▶ Required action: In the data below, how many lines include the word "Theorem"? Give only the number.

(Saved data entries)
== Segment start ==

(** C7. Every history the provider receives starts with a message of role
    ["system"], so it is not empty, and so does the list the run returns. *)
Theorem system_message_always_first (messages : list Message) :
  Forall (fun rq => system_first (rq_messages rq))
    (calls (run_agent environ provider messages))
  /\ match outcome (run_agent environ provider messages) with
     | Ok out => system_first out
     | Err _ => True
     end.
Proof.
  rewrite run_agent_steps.
  destruct (current_messages_cases (E:=E) messages)
    as [(m & rest & -> & _ & ->) | (pre & _ & -> & Hfirst)].
  - split; [constructor | exact I].
  - cbv zeta. destruct (provider _) as [e|completion]; simpl.
    + split; [|exact I]. by repeat constructor.
    + split; [by repeat constructor |].
      destruct (assistant_reply_content completion) as [reply|e]; simpl;
        [|exact I].
      destruct Hfirst as (m & rest & -> & Hm).
      by exists m, (rest ++ [assistant_message reply]).
Qed.

(** C8. Whatever the roles of the input messages are, the provider receives
    all of them, each one as it was given and in the order given, after the
    system message when one is prepended; the returned list holds them the
    same way. *)
Theorem role_trust (messages : list Message) :
  head_has_role messages ->
  exists pre,
    (pre = [] \/ pre = [system_message])
    /\ calls (run_agent environ provider messages)
         = [mkRequest (MODEL_NAME environ) (pre ++ messages)]
    /\ (forall i m, messages !! i = Some m ->
          (pre ++ messages) !! (length pre + i) = Some m)
    /\ match outcome (run_agent environ provider messages) with
       | Ok out => exists reply, out = pre ++ messages ++ [reply]
       | Err _ => True
       end.
Proof.
  intros Hrole.
  destruct (current_messages_total (E:=E) messages Hrole)
    as (pre & Hpre & Hcur).
  exists pre. split; [exact Hpre |].
  split; [by rewrite run_agent_calls, Hcur |].
  split; [intros i m Hi; by rewrite lookup_app_r, Nat.add_sub' by lia |].
  rewrite run_agent_steps, Hcur. cbv zeta.
  destruct (provider _) as [e|completion]; simpl; [exact I |].
  destruct (assistant_reply_content completion) as [reply|e]; simpl;
    [|exact I].
  exists (assistant_message reply). unfold updated_messages.
  by rewrite <- app_assoc.
Qed.

(** C9. Normalising a normalised conversation changes nothing. *)
Theorem current_messages_idempotent (messages : list Message) :
  (current ← current_messages (E:=E) messages; current_messages current)
    = current_messages messages
  /\ match current_messages (E:=E) messages with
     | Ok current => current_messages (E:=E) current = Ok current
     | Err _ => True
     end.
Proof.
  destruct (current_messages_cases (E:=E) messages)
    as [(m & rest & -> & _ & ->) | (pre & _ & -> & Hfirst)].
  - split; [reflexivity | exact I].
  - destruct Hfirst as (m & rest & -> & Hm). simpl.
    by rewrite current_messages_system.
Qed.

End Invariants.

(** C10. Two runs on the same conversation in which the provider gives the
    same answers return the same list or raise the same exception, whatever
    else differs between them: the environment and the provider's answers
    to requests that were not made. *)
Theorem get_agent_response_deterministic {E : Type}
    (environ1 environ2 : gmap str str) (provider1 provider2 : Provider E)
    (messages : list Message) :
  (forall rq1 rq2,
     rq1 ∈ calls (run_agent environ1 provider1 messages) ->
     rq2 ∈ calls (run_agent environ2 provider2 messages) ->
     provider1 rq1 = provider2 rq2) ->
  outcome (run_agent environ1 provider1 messages)
    = outcome (run_agent environ2 provider2 messages).
Proof.
  rewrite !run_agent_steps.
  destruct (current_messages messages) as [current|e]; simpl; [|reflexivity].
  intros Hsame.
  rewrite (Hsame (mkRequest (MODEL_NAME environ1) current)
                 (mkRequest (MODEL_NAME environ2) current)).
  - destruct (provider2 _); reflexivity.
  - destruct (provider1 _); apply list_elem_of_here.
  - destruct (provider2 _); apply list_elem_of_here.
Qed.

(** ** The contract on sample runs *)

(** Scenario 1: an empty conversation. *)
Example empty_conversation :
  run_agent no_override (answering (completion_with (VStr (py "reply")))) []
  = mkRun (Ok [system_message; assistant_message (py "reply")])
      [mkRequest (py "gpt-4o-mini") [system_message]].
Proof. reflexivity. Qed.

(** Scenario 3: a conversation that brings its own system message, with the
    model taken from the environment. *)
Example custom_prompt_conversation :
  run_agent override (answering (completion_with (VStr (py " hello  "))))
    [custom_system_message; user_message "hi"]
  = mkRun
      (Ok [custom_system_message; user_message "hi";
           assistant_message (py "hello")])
      [mkRequest (py "gpt-4o") [custom_system_message; user_message "hi"]].
Proof. reflexivity. Qed.

(** A first message without a role stops the run before any request. *)
Example missing_role_conversation :
  run_agent no_override (answering (completion_with (VStr (py "reply"))))
    [{[ py "content" := py "hi" ]}]
  = mkRun (Err (KeyError (KStr (py "role")))) [].
Proof. reflexivity. Qed.

Example malformed_without_content :
  malformed (E:=unit) completion_without_content
    (KeyError (KStr (py "content"))).
Proof. by apply content_absent with ∅. Qed.

Example malformed_null_content :
  malformed (E:=unit) (completion_with VNone) AttributeError.
Proof. by apply content_null. Qed.

Example strip_keeps_inner_whitespace :
  strip (py "  two words ") = py "two words".
Proof. reflexivity. Qed.

Lemma default_prefixing_witness :
  calls (run_agent no_override failing [user_message "I have eggs and flour"])
    = [mkRequest (MODEL_NAME no_override)
         [system_message; user_message "I have eggs and flour"]]
  /\ system_message !! py "role" = Some (py "system")
  /\ system_message !! py "content" = Some SYSTEM_PROMPT.
Proof.
  apply (default_prefixing no_override failing
           [user_message "I have eggs and flour"]).
  right. exists (user_message "I have eggs and flour"), [], (py "user").
  split; [reflexivity |]. split; [reflexivity |]. vm_compute. discriminate.
Defined.

Lemma system_history_unchanged_witness :
  calls (run_agent no_override failing
           [custom_system_message; user_message "hi"])
    = [mkRequest (MODEL_NAME no_override)
         [custom_system_message; user_message "hi"]].
Proof.
  apply (system_history_unchanged no_override failing custom_system_message
           [user_message "hi"]).
  reflexivity.
Defined.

== Segment end ==

▶ Answer to the problem: 4